The landscape of cable fire risk factors is typically intricate, with a complex evolutionary mechanism. Through the construction of a DBN, the interplay between these risk factors is succinctly captured via directed arcs and conditional probabilities, as visually presented in Figure 6 and Table 3. Moreover, probability-based reasoning within the DBN empowers us to quantify risk and provide a lucid portrayal of risk evolution over time, as demonstrated in Figure 11 and Figure 12. Hence, it is conducive to grasping the dynamic risk profiles of cable fires using the DBN. Furthermore, because the cable fire risk evolution is a continuous and dynamic process, the states of the intermediate nodes may be affected by the previous moment, such as Y6 (Overheating risk) and Y7 (pyrolysis risk). The DBN associates nodes between adjacent moments by introducing Markov chains, whereas the traditional BN cannot reflect the influence of nodes at different times. Therefore, it is reasonable to use a DBN for the dynamic risk reasoning of cable fires.
The purpose of risk assessment is to prevent and control risks over time. Thus, after obtaining quantitative dynamic risk profiles, it is necessary to analyze the key factors of risk prevention and control. As presented in Figure 12 and Figure 14, FV importance reflects the degree of risk reduction caused by root node state improvement, and BM importance reflects the degree of risk increase caused by root node state deterioration. Therefore, introducing FV and BM into DBN can provide a dynamic and targeted reference for risk prevention and control.

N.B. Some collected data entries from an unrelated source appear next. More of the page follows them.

(** The chunks [{"a":1}], []], [{"b":2] and [{"b":{"c":[]. *)
Definition chunk_a : string := "{" ++ quoted "a" ++ ":1}".
Definition chunk_close : string := "]".
Definition chunk_b : string := "{" ++ quoted "b" ++ ":2".
Definition chunk_open : string := "{" ++ quoted "b" ++ ":{" ++ quoted "c" ++ ":[".

(** The leading metadata record [{"_query":{"_total_count":5}}]. *)
Definition chunk_meta : string :=
  "{" ++ quoted "_query" ++ ":{" ++ quoted "_total_count" ++ ":5}}".

(** A streamed JSON response with the given chunks. *)
Definition stream_response (chunks : list string) : response :=
  {| status_code := 200;
     headers := [("content-type", "application/json")];
     content := "";
     iter_lines := chunks |}.

(** The [for] loop of a caller over a [Results]: the results it gets before
    [StopIteration] ends it (no error) or another exception leaves it, and
    the wrapper afterwards.  [n] bounds the number of [next] calls; the
    outcome is [None] when the loop needs more. *)
Fixpoint drain (loads : string -> option pyval) (n : nat) (rs : Newer.Results)
  : option (list Newer.Result * option exn * Newer.Results) :=
  match n with
  | O => None
  | S n' =>
      match Newer.Results_next loads rs with
      | (Return r, rs') =>
          match drain loads n' rs' with
          | Some (l, err, rs'') => Some (r :: l, err, rs'')
          | None => None
          end
      | (Raise StopIteration, rs') => Some ([], None, rs')
      | (Raise err, rs') => Some ([], Some err, rs')
      end
  end.

(** The wrapper [search("books")] returns for the given chunks. *)
Definition searched (chunks : list string) : result Newer.returned :=
  Newer.search live_client (env_of (stream_response chunks)) (IndexOne "books")
    Newer.no_query_args (VBool false) (VBool false) None Kw.empty.

(** A [Result] that holds [d] and has no attribute. *)
Definition plain (d : dict) : Newer.Result :=
  {| Newer.r_items := d; Newer.r_attrs := [] |}.

(** The [_query] part of a metadata record; empty when the record has
    none. *)
Definition metadata_query (meta : pyval) : dict :=
  match meta with
  | VDict m =>
      match Dict.get m "_query" with
      | Some (VDict items) => items
      | _ => []
      end
  | _ => []
  end.

(** A streamed JSON response with the header [total-count: 7]. *)
Definition counted_response : response :=
  {| status_code := 200;
     headers := [("content-type", "application/json"); ("total-count", "7")];
     content := "";
     iter_lines := [chunk_meta; chunk_a] |}.

(** ** Vocabulary of the further properties *)

(** [s] has no colon. *)
Definition no_colon (s : string) : bool :=
  negb (Str.contains_char Str.colon s).

(** A host [h:p] written as one string. *)
Definition host_port (h p : string) : string := h ++ ":" ++ p.

(** [k] starts with an underscore. *)
Definition starts_underscore (k : string) : bool :=
  match k with
  | String a _ => Ascii.eqb a "_"
  | EmptyString => false
  end.

(** A name under which [setattr] stores any value: none of the three
    descriptors of the class. *)
Definition settable (name : string) : bool :=
  negb (String.eqb name "__class__" || String.eqb name "__dict__"
        || String.eqb name "__weakref__").

(** A key of a decoded document that can become an attribute: an ASCII
    name, and none of the three. *)
Definition liftable (k : string) : bool :=
  (Py.is_ascii k && settable k)%bool.

(** [k] is one of [ks]. *)
Definition inb (ks : list string) (k : string) : bool :=
  existsb (String.eqb k) ks.
(** With a whole page size the clamped page of a non-empty list is not
    empty. *)
Lemma whole_page_nonempty (items : list Scored) (page pp : Q) (n : Z) :
  items <> [] -> (1 <= page)%Q -> (5 <= pp <= 50)%Q -> (pp == inject_Z n)%Q ->
  (Z.of_nat (List.length items) < 2 ^ 32)%Z ->
  page_of items (Qmin page (inject_Z (total_pages (List.length items) pp))) pp <> [].
Proof.
  intros Hitems Hpage [Hpp Hpp'] Hn Hsmall.
  set (T := Z.of_nat (List.length items)) in *.
  assert (T1 : (1 <= T)%Z) by (subst T; destruct items; [congruence | simpl; lia]).
  assert (N5 : (5 <= n <= 50)%Z).
  { rewrite !Zle_Qle. change (inject_Z 5) with 5%Q. change (inject_Z 50) with 50%Q.
    now rewrite <- Hn. }
  set (K := ((T + n - 1) / n)%Z).
  assert (KD : (T + n - 1 = n * K + (T + n - 1) mod n)%Z) by (apply Z.div_mod; lia).
  pose proof (Z.mod_pos_bound (T + n - 1) n ltac:(lia)) as KR.
  assert (K1 : (1 <= K)%Z) by nia.
  assert (KT : (K <= T)%Z) by nia.
  assert (KU : (T <= K * n)%Z) by nia.
  assert (KL : ((K - 1) * n < T)%Z) by nia.
  assert (TP : (total_pages (List.length items) pp <= K)%Z).
  { apply total_pages_le; [lra | lia |].
    rewrite Hn, <- inject_Z_mult, <- Zle_Qle. exact KU. }
  pose proof (total_pages_positive (List.length items) pp) as TP1.
  set (pc := Qmin page (inject_Z (total_pages (List.length items) pp))).
  assert (P1 : (1 <= pc)%Q).
  { apply Q.min_glb; [exact Hpage |]. change 1%Q with (inject_Z 1). now rewrite <- Zle_Qle. }
  assert (P2 : (pc <= inject_Z K)%Q).
  { apply Qle_trans with (inject_Z (total_pages (List.length items) pp));
      [apply Q.le_min_r | now rewrite <- Zle_Qle]. }
  unfold page_of. cbv zeta.
  set (d := round64 (pc - 1)).
  assert (D0 : (0 <= d)%Q) by (apply round64_nonneg; lra).
  assert (D1 : (d <= inject_Z (K - 1))%Q).
  { apply Qle_trans with (round64 (inject_Z (K - 1))).
    - apply round64_mono; [lra |]. unfold Zminus. rewrite inject_Z_plus, inject_Z_opp.
      change (inject_Z 1) with 1%Q. lra.
    - rewrite round64_Z by lia. apply Qle_refl. }
  set (start := round64 (d * pp)).
  assert (S0 : (0 <= start)%Q) by (apply round64_nonneg; nra).
  assert (S1 : (start <= inject_Z ((K - 1) * n))%Q).
  { apply Qle_trans with (round64 (inject_Z ((K - 1) * n))).
    - apply round64_mono; [nra |]. rewrite inject_Z_mult, <- Hn.
      apply Qmult_le_compat_r; [exact D1 | lra].
    - rewrite round64_Z by nia. apply Qle_refl. }
  pose proof (Qfloor_nonneg start S0) as F0.
  pose proof (Qfloor_le start) as F1.
  assert (F2 : (Qfloor start <= (K - 1) * n)%Z).
  { rewrite <- (Qfloor_Z ((K - 1) * n)). now apply Qfloor_resp_le. }
  rewrite (truncate_nonneg start S0).
  apply slice_nonempty; [exact F0 | fold T; lia |].
  apply Z.lt_le_trans with (Qfloor start + n)%Z; [lia |].
  apply truncate_ge; [lia |].
  apply Qle_trans with (round64 (inject_Z (Qfloor start + n))).
  - rewrite round64_Z; [apply Qle_refl |]. split; [lia |].
    apply Z.le_trans with (2 ^ 32 + 50)%Z; [nia | vm_compute; discriminate].
  - apply round64_mono.
    + change 0%Q with (inject_Z 0). rewrite <- Zle_Qle. lia.
    + rewrite inject_Z_plus, Hn. lra.
Qed.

4.2. Comparison with Traditional DBN Method

To address the uncertainty in the evaluation process, the data to be assessed underwent a conversion process using the CM, as depicted in Figure 6 and Table 4. The resultant membership degrees were subsequently employed as the prior probabilities for the root node within the DBN. To compare the difference between the CM-enabled DBN and traditional DBN methods in dealing with data uncertainty, the DBN reasoning result of the cable fire risk probability under the traditional threshold method [49] is shown in Figure 16. It is evident that the trends of the reasoning results of the two methods are almost identical. However, on the one hand, the fire risk probability using the traditional DBN is consistently lower than that of the proposed method. On the other hand, the fire probability of the first phase (0~16 min) obtained by the traditional DBN is always zero, which is inconsistent with reality. This result may be due to the rough division of the data, which makes the threshold method less sensitive to uncertain data. The traditional DBN employs a frequency-based statistical method, where the occurrence frequency of assessment data in different states over a period of time is used as the prior probability input for root nodes. This represents a simplistic and rough division at the data level, consequently leading to final inference results of 0. Accordingly, compared with the traditional threshold method, CM can obtain more information in monitoring data and expert scoring data, and the reasoning results based on CM-enabled DBN are more sensitive and reliable.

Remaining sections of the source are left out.